Memcached provides ops get, set, delete

analogy in paper is that “memcached” is considered as lib or running binary and ”memcache” to describe distributed system (paper’s title finally makes sense, along with the Scaling Memcache at Facebook)

distributed memcached instances ⇒ memcache

(so d means daemon, and not distributed)

Query Cache: pretty standard way of checking cache before hitting db as in fig

Generic Cache: normal KV store (used for app.s like ML computation vals etc)

image 17.png

image 1 13.png

serving stale data for a short period is allowed

architecture

frontend cluster ⇒ front facing web servers which connect to their own local memcache servers (server running memcached software)

storage cluster is replicated to slave region (only reads are allowed from slaves)

In a Cluster: Latency and Load

cache is distributed in a consistent hashing setup

parallel req.s and batching

data dependency in form of DAG, to get parallelization of related data

client-server communication

udp (less overhead, fast) for gets and tcp for set, updates

these req.s are coalesced/combined at mcrouter

to prevent (incast) congestion, req.s go through sliding window

Leases: for stale sets, thundering herd (related outage in past (2010))

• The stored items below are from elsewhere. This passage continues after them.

(* ===== verification/NefCore.v ===== *)
(** * State of the NEF and its AF registry (nef_hdlr.go, nef_common.go)

    [nefContext] holds the configuration and [nefData]: the registered AFs,
    the correlation counter, and the southbound clients.  A Go pointer into
    the maps [nef.afs], [af.subs] and [af.pfdtrans] is represented by its key:
    reading through it looks the key up, writing through it updates the entry
    in place.  The callbacks stored in a subscription are represented by the
    function they name. *)

From S2P Require Import Prelude Strconv Http NefModel NefSouth.
From stdpp Require Import prelude gmap strings.
From Stdlib Require Import ZArith.

Local Open Scope Z_scope.

Definition correlationIDOffset : Z := 20.
Definition subNotFound : string := "Subscription Not Found".
Definition pfdNotFound : string := "PFD transaction Not Found".
Definition appNotFound : string := "Application in PFD transaction Not Found".
Definition pfdAppsFailed : string := "ALL PFD Apps Failed".

(** The functions a subscription's callback may name: none ([nil]), those
    towards the PCF, those towards the UDR. *)
Inductive SBFn := SBNil | SBPcf | SBUdr.

(** The same for the callbacks of a PFD transaction. *)
Inductive PfdFn := PfdNil | PfdUdr.

#[export] Instance SBFn_eq_dec : EqDecision SBFn.
Proof. solve_decision. Defined.
#[export] Instance PfdFn_eq_dec : EqDecision PfdFn.
Proof. solve_decision. Defined.

Record afSubscription := mkAfSubscription {
  subid : string;
  sub_ti : TrafficInfluSub;
  appSessionID : string;
  iid : string;
  NotifCorreID : string;
  afNotificationDestination : string;
  NEFSBGet : SBFn;
  NEFSBPut : SBFn;
  NEFSBPatch : SBFn;
  NEFSBDelete : SBFn;
}.

(** [afSubscription{subid: ..., ti: ti, appSessionID: "", ...}]. *)
Definition new_afSubscription (id : string) (ti : TrafficInfluSub) : afSubscription :=
  mkAfSubscription id ti "" "" "" "" SBNil SBNil SBNil SBNil.

Definition sub_set_ti (t : TrafficInfluSub) (s : afSubscription) : afSubscription :=
  mkAfSubscription (subid s) t (appSessionID s) (iid s) (NotifCorreID s)
    (afNotificationDestination s) (NEFSBGet s) (NEFSBPut s) (NEFSBPatch s) (NEFSBDelete s).
Definition sub_set_session (id : string) (s : afSubscription) : afSubscription :=
  mkAfSubscription (subid s) (sub_ti s) id (iid s) (NotifCorreID s)
    (afNotificationDestination s) (NEFSBGet s) (NEFSBPut s) (NEFSBPatch s) (NEFSBDelete s).
Definition sub_set_corr (c : string) (s : afSubscription) : afSubscription :=
  mkAfSubscription (subid s) (sub_ti s) (appSessionID s) (iid s) c
    (afNotificationDestination s) (NEFSBGet s) (NEFSBPut s) (NEFSBPatch s) (NEFSBDelete s).
(** The assignments after a successful southbound creation. *)
Definition sub_set_callbacks (dest : string) (f : SBFn) (s : afSubscription) : afSubscription :=
  mkAfSubscription (subid s) (sub_ti s) (appSessionID s) (iid s) (NotifCorreID s)
    dest f f f f.

Record afPfdTransaction := mkAfPfdTransaction {
  transID : string;
  pfdManagement : PfdManagement;
  NEFSBPfdGet : PfdFn;
  NEFSBPfdPut : PfdFn;
  NEFSBAppPfdPut : PfdFn;
  NEFSBPfdDelete : PfdFn;
}.

Definition trans_set_pfdm (m : PfdManagement) (t : afPfdTransaction) : afPfdTransaction :=
  mkAfPfdTransaction (transID t) m (NEFSBPfdGet t) (NEFSBPfdPut t)
    (NEFSBAppPfdPut t) (NEFSBPfdDelete t).

Record afData := mkAfData {
  afID : string;
  subIDnum : Z;
  transIDnum : Z;
  maxSubSupp : Z;
  subs : gmap string afSubscription;
  pfdtrans : gmap string afPfdTransaction;
}.

Definition af_set_subs (m : gmap string afSubscription) (a : afData) : afData :=
  mkAfData (afID a) (subIDnum a) (transIDnum a) (maxSubSupp a) m (pfdtrans a).
Definition af_set_pfdtrans (m : gmap string afPfdTransaction) (a : afData) : afData :=
  mkAfData (afID a) (subIDnum a) (transIDnum a) (maxSubSupp a) (subs a) m.
Definition af_set_subIDnum (n : Z) (a : afData) : afData :=
  mkAfData (afID a) n (transIDnum a) (maxSubSupp a) (subs a) (pfdtrans a).
Definition af_set_transIDnum (n : Z) (a : afData) : afData :=
  mkAfData (afID a) (subIDnum a) n (maxSubSupp a) (subs a) (pfdtrans a).

Record nefData (P U D : Type) := mkNefData {
  afCount : Z;
  locationURLPrefix : string;
  locationURLPrefixPfd : string;
  pcfClient : P;
  udrClient : U;
  udrPfdClient : D;
  corrID : Z;
  afs : gmap string afData;
  upfNotificationURL : string;
}.
Arguments mkNefData {P U D} _ _ _ _ _ _ _ _ _.
Arguments afCount {P U D} _.
Arguments locationURLPrefix {P U D} _.
Arguments locationURLPrefixPfd {P U D} _.
Arguments pcfClient {P U D} _.
Arguments udrClient {P U D} _.
Arguments udrPfdClient {P U D} _.
Arguments corrID {P U D} _.
Arguments afs {P U D} _.
Arguments upfNotificationURL {P U D} _.

Record nefContext (P U D : Type) := mkNefContext {
  cfg : Config;
  nef : nefData P U D;
}.
Arguments mkNefContext {P U D} _ _.
Arguments cfg {P U D} _.
Arguments nef {P U D} _.

(** What the NEF writes into response bodies. *)
Inductive nefPayload :=
| PayProblem (p : ProblemDetails)
| PayTi (t : TrafficInfluSub)
| PayTis (l : list TrafficInfluSub)
| PayPfdm (m : PfdManagement)
| PayPfdms (l : list PfdManagement)
| PayPfdd (d : PfdData)
| PayReport (r : PfdReport)
| PayReports (l : list PfdReport).

(** ** Error responses (nef_common.go) *)

(** [createErrorJSON]: the codes passed on to the AF, 404 for any other. *)
Definition createErrorJSON (rsp : nefSBRspData) : nefPayload * Z :=
  if bool_decide (errorCode rsp ∈ [400; 404; 411; 415; 500; 503])
  then (PayProblem (pd rsp), errorCode rsp)
  else (PayProblem (pd_of_title " NEF Error "), 404).

Definition sendErrorResponseToAF (w : ResponseWriter nefPayload) (rsp : nefSBRspData)
    : ResponseWriter nefPayload :=
  let '(mdata, eCode) := createErrorJSON rsp in
  Write mdata (WriteHeader eCode (Header_Set content_type json_utf8 w)).

Definition sendCustomeErrorRspToAF (w : ResponseWriter nefPayload) (eCode : Z)
    (title : string) : ResponseWriter nefPayload :=
  sendErrorResponseToAF w (mkNefSBRspData eCode (pd_of_title title)).

(** ** The configured URLs *)

(** The scheme and authority shared by the URL builders. *)
Definition nef_base_url (cfg : Config) : string :=
  if str_empty (h2_Endpoint (HTTP2Config cfg))
  then "http://" +:+ NefAPIRoot cfg +:+ HTTPConfig_Endpoint cfg
  else "https://" +:+ NefAPIRoot cfg +:+ h2_Endpoint (HTTP2Config cfg).

Definition getNefNotificationURI (cfg : Config) : string :=
  nef_base_url cfg +:+ UpfNotificationResURIPath cfg.
Definition getNefLocationURLPrefix (cfg : Config) : string :=
  nef_base_url cfg +:+ LocationPrefix cfg.
Definition getNefLocationURLPrefixPfd (cfg : Config) : string :=
  nef_base_url cfg +:+ LocationPrefixPfd cfg.

(** ** The registry *)
Section registry.
Context {P U D : Type}.
Abbreviation ctx := (nefContext P U D).

Definition set_nef (f : nefData P U D → nefData P U D) (c : ctx) : ctx :=
  mkNefContext (cfg c) (f (nef c)).
Definition set_afs (m : gmap string afData) (d : nefData P U D) : nefData P U D :=
  mkNefData (afCount d) (locationURLPrefix d) (locationURLPrefixPfd d) (pcfClient d)
    (udrClient d) (udrPfdClient d) (corrID d) m (upfNotificationURL d).
Definition set_corrID (n : Z) (d : nefData P U D) : nefData P U D :=
  mkNefData (afCount d) (locationURLPrefix d) (locationURLPrefixPfd d) (pcfClient d)
    (udrClient d) (udrPfdClient d) n (afs d) (upfNotificationURL d).
Definition set_pcf (p : P) (d : nefData P U D) : nefData P U D :=
  mkNefData (afCount d) (locationURLPrefix d) (locationURLPrefixPfd d) p
    (udrClient d) (udrPfdClient d) (corrID d) (afs d) (upfNotificationURL d).
Definition set_udr (u : U) (d : nefData P U D) : nefData P U D :=
  mkNefData (afCount d) (locationURLPrefix d) (locationURLPrefixPfd d) (pcfClient d)
    u (udrPfdClient d) (corrID d) (afs d) (upfNotificationURL d).
Definition set_udrPfd (x : D) (d : nefData P U D) : nefData P U D :=
  mkNefData (afCount d) (locationURLPrefix d) (locationURLPrefixPfd d) (pcfClient d)
    (udrClient d) x (corrID d) (afs d) (upfNotificationURL d).
Definition set_afCount (n : Z) (d : nefData P U D) : nefData P U D :=
  mkNefData n (locationURLPrefix d) (locationURLPrefixPfd d) (pcfClient d)
    (udrClient d) (udrPfdClient d) (corrID d) (afs d) (upfNotificationURL d).

(** [af.afCreate(nefCtx, afID)] on a fresh [afData]. *)
Definition afCreate (c : Config) (id : string) : afData :=
  mkAfData id (SubStartID c) (PfdTransStartID c) (MaxSubSupport c) ∅ ∅.

(** [nef.nefCreate(ctx, cfg)]: the clients are created before the checks;
    the first missing setting is the error. *)
Definition nefCreate (c : Config) (pcf : P) (udr : U) (udrPfd : D)
    : nefData P U D + string :=
  if str_empty (NefAPIRoot c) then inr "NefAPIRoot is empty"
  else if str_empty (LocationPrefix c) then inr "NEF LocationPrefix is empty"
  else if str_empty (UpfNotificationResURIPath c)
  then inr "UpfNotificationResURIPath is empty"
  else inl (mkNefData 0 (getNefLocationURLPrefix c) (getNefLocationURLPrefixPfd c)
              pcf udr udrPfd (wrap_uint (wrap_int (SubStartID c + correlationIDOffset)))
              ∅ (getNefNotificationURI c)).

(** Reading and writing through a pointer [*afData] held in [nef.afs]. *)
Definition get_af (key : string) : GoM ctx afData :=
  c ← go_get;
  match afs (nef c) !! key with
  | Some af => mret af
  | None => go_panic "nil pointer dereference"
  end.
Definition put_af (key : string) (af : afData) : GoM ctx unit :=
  go_modify (λ c, set_nef (λ d, set_afs (<[key := af]> (afs d)) d) c).

(** [nef.nefAddAf(nefCtx, afID)]. *)
Definition nefAddAf (id : string) : GoM ctx error :=
  c ← go_get;
  if bool_decide (MaxAFSupport (cfg c) ≤ Z.of_nat (size (afs (nef c))))
  then mret (errors_New "MAX AF exceeded")
  else
    put_af id (afCreate (cfg c) id);;
    go_modify (set_nef (λ d, set_afCount (int_incr (afCount d)) d));;
    mret nil_err.

(** [nef.nefGetAf(afID)]: whether the AF is registered. *)
Definition nefGetAf (id : string) : GoM ctx error :=
  c ← go_get;
  match afs (nef c) !! id with
  | Some _ => mret nil_err
  | None => mret (errors_New "AF entry not present")
  end.

(** [nef.nefDeleteAf(afID)]. *)
Definition nefDeleteAf (id : string) : GoM ctx error :=
  c ← go_get;
  match afs (nef c) !! id with
  | Some _ =>
      go_modify (set_nef (λ d, set_afs (delete id (afs d)) d));;
      mret nil_err
  | None => mret (errors_New "AF entry not present")
  end.

(** [af.afGetSubCount()] and [af.afGetPfdTransCount()]. *)
Definition afGetSubCount (af : afData) : Z := Z.of_nat (size (subs af)).
Definition afGetPfdTransCount (af : afData) : Z := Z.of_nat (size (pfdtrans af)).

(** [nef.nefCheckDeleteAf(afID)]. *)
Definition nefCheckDeleteAf (id : string) : GoM ctx unit :=
  af ← get_af id;
  if bool_decide (afGetSubCount af = 0) && bool_decide (afGetPfdTransCount af = 0)
  then nefDeleteAf id;; mret tt
  else mret tt.
End registry.

(** ** Error responses reach the AF with a code it understands *)

Lemma createErrorJSON_code rsp :
  (createErrorJSON rsp).2 ∈ [400; 404; 411; 415; 500; 503].
Proof. unfold createErrorJSON. case_bool_decide; [done|]. set_solver. Qed.

Lemma sendErrorResponse_status w rsp :
  rw_sent w = None →
  status_of (sendErrorResponseToAF w rsp) = (createErrorJSON rsp).2.
Proof.
  intros Hw. unfold sendErrorResponseToAF, status_of.
  destruct (createErrorJSON rsp) as [mdata eCode]; simpl.
  unfold Write, WriteHeader; simpl. by rewrite Hw.
Qed.

(** A code the AF understands is passed on with its problem details. *)
Lemma createErrorJSON_known rsp :
  errorCode rsp ∈ [400; 404; 411; 415; 500; 503] →
  createErrorJSON rsp = (PayProblem (pd rsp), errorCode rsp).
Proof. intros. unfold createErrorJSON. by rewrite bool_decide_eq_true_2. Qed.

lease is token given to a client during cache read, to put data back in cache incase of cache miss

memcache validates this token, so that if any other req deleted that same key, it won’t proceed

thundering herd is prevented by controlling the token issue rate, so req.s will have to wait

in this gap, results can become stale but that’s fine

Memcache pools

pooling high churn (freq accessed) cache and low churn separately

Handling failures

secondary machines pool called glutter , is maintained to mitigate network partitions accounting to small outages

when a req don’t get any resp, it’ll go to glutter pool

In a Region: Replication

frontend clusters with web + memcache and storage as seen in architecture, define a region

Invalidation

Initially a web server which modifies data sends invalidation req and then there’s mcsqueal, a daemon, which inspects commit log of db and sends invalidation req.s by batching to mcrouter

mcrouter will unpack the batch and delete

image 2 12.png

multiple frontend servers share same memcache servers, this is a regional pool

challenge is deciding whether a key needs to be replicated across all frontend clusters or have a single replica per region

when cluster is newly added, it’ll be cold with no cache to server ⇒ more cache misses ⇒ db calls

Cold Cluster Warmup, when cold cluster misses, it’ll go to warm cluster than db

Across Regions

as seen in architecture diagram, master region will have rw access to db, slave regions will have ro

mcsqueal daemons solve race condition, than web servers sending invalidation req.s, as daemons handle only after any txn’s committed and not in between

remote markers are used at slave regions to mark if cache is stale and should be redirected to master

Single Server Improvements

Performance optimizations

diff slab classes are maintained for diff size of cache ⇒ better memory management as no fragmentation

cache is evicted in LRU policy within a slab class

Memcached lazily evicts entries by checking expiration times when serving a get request or at the end of the LRU

short-lived items are places into a circular buffer of linked lists (indexed by seconds until expiration) called the Transient Item Cache, while the others are evicted lazily

Memcache Workload

from reference pdf

Post-Read Thoughts

more of a networking related paper in the beginning than I expected (hence presented at NSDI’13 obviously)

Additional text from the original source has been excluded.